How is blood-borne transmission of Mycobacterium tuberculosis diagnosed?

       Acute hematogenous, disseminated tuberculosis, or acute chestnut granulomatous tuberculosis is the result of hematogenous dissemination of tuberculosis bacilli from a lesion, with a large number of bacilli entering the bloodstream simultaneously or within a very short period of time. Acute pulmonary tuberculosis not only affects the lungs, but can also cause generalized pulmonary changes. The most common complication is tuberculous meningitis, which can also cause chestnut nodules in the liver, spleen, kidneys, etc.
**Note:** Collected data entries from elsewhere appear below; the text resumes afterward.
(** ** Resetting and shutting down *)
Definition RecvBuf_reset (error_code final_size : Z) : Rv Z :=
  fin ← gets rv_fin_off;
  match fin with
  | Some fin_off => ensure (fin_off =? final_size) FinalSize
  | None => mret tt
  end ;;
  len ← gets rv_len;
  ensure (negb (final_size <? len)) FinalSize ;;
  max_data_delta ← unwrap (sub64 final_size len);
  error ← gets rv_error;
  match error with
  | Some _ => mret max_data_delta
  | None =>
      modify (set_rv_error (Some error_code)) ;;
      modify (set_rv_off final_size) ;;
      modify (set_rv_data []) ;;
      RecvBuf_write 1 (RangeBuf_from [] final_size true) ;;
      mret max_data_delta
  end.

Definition recv_shutdown : Rv unit :=
  drain ← gets rv_drain;
  if (drain : bool) then fail Done
  else
    modify (set_rv_drain true) ;;
    modify (set_rv_data []) ;;
    max_off ← gets recv_max_off;
    modify (set_rv_off max_off).

(** A rotated stream of ten bytes, read from offset 6. *)
Definition rot_run : res Error (bytes * bool) * RecvBuf :=
  (fc_set_offset_at 6 ;;
   RecvBuf_write 1 (RangeBuf_from [4; 5; 6; 7] 4 false) ;;
   RecvBuf_emit 10 ;;
   RecvBuf_write 1 (RangeBuf_from [8; 9] 8 true) ;;
   RecvBuf_write 1 (RangeBuf_from [0; 1; 2; 3] 0 false) ;;
   RecvBuf_emit 10 ;;
   RecvBuf_emit 10) (RecvBuf_new 100 100).
(* ===== verification/Chunks.v ===== *)
(** * Chunks.v: the chunk list of a receive buffer as a partial byte string

    [content d x] is the byte the chunks [d] hold for stream offset [x]. The
    chunks of a receive buffer form a [chain]: ordered, disjoint, keyed by
    their ends. This file shows that [overlap] cuts incoming data against a
    chain and that inserting what it leaves adds exactly the missing bytes. *)
From S2P Require Import Prelude Errors BTree RangeBuf FlowControl RecvBuf.

(** ** Chunks and pieces *)
Definition rb_end (r : RangeBuf) : Z := rb_offset r + zlen (rb_bytes r).
Definition rb_at (r : RangeBuf) (x : Z) : option Z := rb_bytes r !! Z.to_nat (x - rb_offset r).

(** [piece F r a b fin]: the unconsumed buffer [r] holds the bytes [F] of the
    offsets from [a] to [b]. *)
Record piece (F : Z → option Z) (r : RangeBuf) (a b : Z) (fin : bool) : Prop := mk_piece {
  pc_ok : rb_ok r;
  pc_fresh : rb_pos r = rb_start r;
  pc_off : rb_offset r = a;
  pc_end : rb_end r = b;
  pc_at : ∀ x, a ≤ x < b → rb_at r x = F x;
  pc_fin : rb_fin r = fin
}.

Lemma rb_at_some r x : rb_offset r ≤ x < rb_end r → is_Some (rb_at r x).
Proof. intros H. apply lookup_lt_is_Some. unfold rb_end, zlen in H. lia. Qed.

Lemma piece_le F r a b fin : piece F r a b fin → a ≤ b.
Proof. intros []. unfold rb_end in *. pose proof (zlen_nonneg (rb_bytes r)). lia. Qed.

Lemma piece_some F r a b fin x : piece F r a b fin → a ≤ x < b → is_Some (F x).
Proof. intros [] Hx. rewrite <- (pc_at0 x Hx). apply rb_at_some. lia. Qed.

Lemma piece_off F r a b fin : piece F r a b fin → RangeBuf_off r = Ok a.
Proof. intros []. rewrite RangeBuf_off_ok by done. by f_equal. Qed.

Lemma rb_max_off_end r : rb_ok r → RangeBuf_max_off r = Ok (rb_end r).
Proof. apply RangeBuf_max_off_ok. Qed.

Lemma piece_max F r a b fin : piece F r a b fin → RangeBuf_max_off r = Ok b.
Proof. intros []. rewrite rb_max_off_end by done. by f_equal. Qed.

Lemma piece_empty F r a b fin : piece F r a b fin → RangeBuf_is_empty r = Ok (b =? a).
Proof.
  intros []. unfold RangeBuf_is_empty. rewrite RangeBuf_len_ok by done. cbn.
  unfold rb_end in *. f_equal. pose proof (zlen_nonneg (rb_bytes r)). zcases; done.
Qed.

Lemma piece_rb_off F r a b fin : piece F r a b fin → rb_off r = a.
Proof. intros []. unfold rb_offset in *. lia. Qed.

Lemma rb_end_lt r : rb_ok r → rb_end r < 2 ^ 64.
Proof.
  intros H. unfold rb_end. rewrite zlen_rb_bytes by done. unfold rb_ok, rb_offset in *. lia.
Qed.

Lemma rb_offset_nonneg r : rb_ok r → 0 ≤ rb_offset r.
Proof. unfold rb_ok, rb_offset. lia. Qed.

(** [split_off] on a piece. *)
Lemma piece_split F r a b fin k :
  piece F r a b fin → 0 ≤ k ≤ b - a →
  ∃ l t, RangeBuf_split_off k r = Ok (l, t) ∧
    piece F l a (a + k) false ∧ piece F t (a + k) b fin.
Proof.
  intros [Hok Hfr Ho He Hat Hf] Hk.
  assert (Hl : rb_len r = b - a).
  { unfold rb_end in He. rewrite zlen_rb_bytes in He by done. lia. }
  destruct (RangeBuf_split_off_partition r k Hok) as (l & t & Hs & Hlok & Htok & Hb & Hlo & Hto & Htm & Hlf & Htf);
    [lia|].
  pose proof Hs as Hs'. unfold RangeBuf_split_off in Hs'. destruct (Z.leb_spec k (rb_len r)); [|lia].
  unfold rb_ok in Hok. rewrite !add64_some in Hs' by lia. cbn in Hs'. injection Hs' as El Et.
  assert (Hlfr : rb_pos l = rb_start l ∧ rb_offset l = a ∧ rb_end l = a + k).
  { unfold rb_end. rewrite zlen_rb_bytes by done. rewrite <- El. unfold rb_offset in *. cbn. lia. }
  assert (Htfr : rb_pos t = rb_start t ∧ rb_offset t = a + k ∧ rb_end t = b).
  { unfold rb_end. rewrite zlen_rb_bytes by done. rewrite <- Et. unfold rb_offset in *. cbn. lia. }
  destruct Hlfr as (Hl1 & Hl2 & Hl3), Htfr as (Ht1 & Ht2 & Ht3).
  assert (Hll : Z.of_nat (length (rb_bytes l)) = k) by (unfold rb_end, zlen in Hl3; lia).
  exists l, t. split; [done|]. split.
  - constructor; auto. intros x Hx. rewrite <- Hat by lia. unfold rb_at. rewrite Hb, Hl2, Ho.
    by rewrite lookup_app_l by lia.
  - constructor; auto; [|congruence]. intros x Hx. rewrite <- Hat by lia. unfold rb_at.
    rewrite Hb, Ht2, Ho, lookup_app_r by lia. f_equal. lia.
Qed.

(** ** Chains *)
Fixpoint content (d : list (Z * RangeBuf)) (x : Z) : option Z :=
  match d with
  | [] => None
  | (k, r) :: d' => if (rb_offset r <=? x) && (x <? k) then rb_at r x else content d' x
  end.

(** Chunks from offset [lo] on, keyed by their ends, the keys above [klo]. *)
Fixpoint chain (lo klo : Z) (d : list (Z * RangeBuf)) : Prop :=
  match d with
  | [] => True
  | (k, r) :: d' => rb_ok r ∧ lo ≤ rb_offset r ∧ k = rb_end r ∧ klo < k ∧ chain k k d'
  end.

Definition keys_le (m : Z) (d : list (Z * RangeBuf)) : Prop := ∀ k r, (k, r) ∈ d → k ≤ m.

Lemma chain_weaken lo lo' klo klo' d :
  chain lo klo d → lo' ≤ lo → klo' ≤ klo → chain lo' klo' d.
Proof. destruct d as [|[k r] d]; cbn; [done|]. intros (? & ? & ? & ? & ?) ? ?. split_and!; auto; lia. Qed.

Lemma chain_above lo klo d : chain lo klo d → above klo d.
Proof. revert lo klo. induction d as [|[k r] d IH]; intros; cbn in *; [done|]. naive_solver. Qed.

Lemma rb_end_ge r : rb_offset r ≤ rb_end r.
Proof. unfold rb_end. pose proof (zlen_nonneg (rb_bytes r)). lia. Qed.

Lemma chain_elem lo klo d k r : chain lo klo d → (k, r) ∈ d → rb_ok r ∧ lo ≤ rb_offset r ∧ k = rb_end r ∧ klo < k.
Proof.
  revert lo klo. induction d as [|[k' r'] d IH]; intros lo klo Hd Hin; [by apply elem_of_nil in Hin|].
  cbn in Hd. destruct Hd as (? & ? & -> & ? & Hd). apply elem_of_cons in Hin as [E|Hin].
  - injection E as -> ->. auto.
  - destruct (IH _ _ Hd Hin) as (? & ? & ? & ?). pose proof (rb_end_ge r'). split_and!; auto; lia.
Qed.

Lemma content_below lo klo d x : chain lo klo d → x < lo → content d x = None.
Proof.
  revert lo klo. induction d as [|[k r] d IH]; intros lo klo Hd Hx; [done|].
  cbn in Hd |- *. destruct Hd as (? & ? & -> & ? & Hd).
  destruct (Z.leb_spec (rb_offset r) x); [lia|]. cbn.
  eapply IH; [done|]. pose proof (rb_end_ge r). lia.
Qed.

Lemma content_some_elem lo klo d x v :
  chain lo klo d → content d x = Some v → ∃ k r, (k, r) ∈ d ∧ rb_offset r ≤ x < k.
Proof.
  revert lo klo. induction d as [|[k r] d IH]; intros lo klo Hd Hx; [done|].
  cbn in Hd, Hx. destruct Hd as (? & ? & -> & ? & Hd).
  destruct (Z.leb_spec (rb_offset r) x), (Z.ltb_spec x (rb_end r)); cbn in Hx.
  1: { exists (rb_end r), r. split; [by left|lia]. }
  all: destruct (IH _ _ Hd Hx) as (k' & r' & Hin & ?); exists k', r'; split; [by right|done].
Qed.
Clinical symptoms include acute high fever, night sweats, dry cough, dyspnea, abdominal pain, diarrhea or constipation, and in some cases, headache, nausea and drowsiness, and impaired consciousness.  Mycobacterium tuberculosis examination is the most specific method to confirm the diagnosis of pulmonary tuberculosis, which can be found in the plate and is the main basis for confirming the diagnosis of pulmonary tuberculosis.  Imaging chest x-ray examination can reveal the location and extent of lesions in the lungs, the size of cavities or holes, the thickness of the walls, etc. The transmission of x-ray is different for various types of tuberculosis lesions, and through x-ray examination, the pathological nature of tuberculosis lesions can be roughly estimated, and the early detection of tuberculosis can be judged as well as the development of the disease and the treatment effect.